# Assignment
When a line of the records below contains the string "safeError", copy that whole line.

Data records:
(** ** Routes *)

Definition registerRoutes : list (string * string * Handler) := [
  ("POST", "/api/v1/simulation/start", handleSimulationStart);
  ("POST", "/api/v1/simulation/reset", handleSimulationReset);
  ("GET", "/api/v1/simulation/state", handleSimulationState);
  ("PUT", "/api/v1/simulation/config", handleSimulationConfig);
  ("POST", "/api/v1/processes", handleSpawnProcess);
  ("DELETE", "/api/v1/processes/:id", handleKillProcess);
  ("GET", "/api/v1/processes/:id", handleGetProcess);
  ("POST", "/api/v1/processes/:id/event", handleInternalEvent);
  ("POST", "/api/v1/processes/:id/snapshot", handleTriggerSnapshot);
  ("POST", "/api/v1/messages", handleSendMessage);
  ("POST", "/api/v1/broadcast", handleBroadcast);
  ("GET", "/api/v1/snapshots/:id", handleGetSnapshot);
  ("GET", "/api/v1/snapshots/:id/verify", handleVerifySnapshot);
  ("GET", "/api/v1/causality/happened-before", handleHappenedBefore);
  ("GET", "/api/v1/faults", handleGetFaults);
  ("POST", "/api/v1/faults/delay", handleFaultDelay);
  ("POST", "/api/v1/faults/drop", handleFaultDrop);
  ("DELETE", "/api/v1/faults", handleClearFaults);
  ("POST", "/api/v1/faults/partition", handleFaultPartition);
  ("DELETE", "/api/v1/faults/partition", handleHealPartition);
  ("POST", "/api/v1/kv/:key", handleKVWrite);
  ("GET", "/api/v1/kv/:key", handleKVRead);
  ("POST", "/api/v1/kv/:key/resolve", handleKVResolve);
  ("GET", "/api/v1/scenarios", handleListScenarios);
  ("POST", "/api/v1/scenarios/:name/run", handleRunScenario);
  ("GET", "/api/v1/metrics", handleMetrics);
  ("GET", "/healthz", handleHealthz);
  ("GET", "/readyz", handleReadyz);
  ("GET", "/metrics", handlePrometheusMetrics);
  ("GET", "/ws", handleUpgrade) ].

Definition route (rq : Request) : option Handler :=
  snd <$> (snd <$> list_find (λ r, r.1 = (rqMethod rq, rqFullPath rq)) registerRoutes).

(** A request without a route. *)
Definition no_route : Response := {| status := 404; content := REmpty |}.

(** ** The chain of middleware, in the order it is installed *)

Definition dispatch (v : Server) (rq : Request) : Server * Response :=
  match route rq with Some h => h v rq | None => (v, no_route) end.

Definition after_auth (v : Server) (rq : Request) : Server * Response :=
  match Auth.Middleware (auth v) (rqPath rq) (GetHeader rq "Authorization") with
  | Unauthorized msg => (v, safeError 401 msg)
  | Next _ => dispatch v rq
  end.

Definition after_limit (v : Server) (rq : Request) (h : gmap string string) :
    Server * Response * gmap string string :=
  match limiter v with
  | None => (after_auth v rq, h)
  | Some rl =>
      let '(rl, ok) := RateLimitMiddleware rl (rqPath rq) (rqClientIP rq) (rqTimes rq).1 in
      let v := put_http v (Some rl) (metrics v) in
      if ok then (after_auth v rq, h)
      else (v, safeError 429 "rate limit exceeded", <["Retry-After" := "1"]> h)
  end.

# Answer area
  | Unauthorized msg => (v, safeError 401 msg)
      else (v, safeError 429 "rate limit exceeded", <["Retry-After" := "1"]> h)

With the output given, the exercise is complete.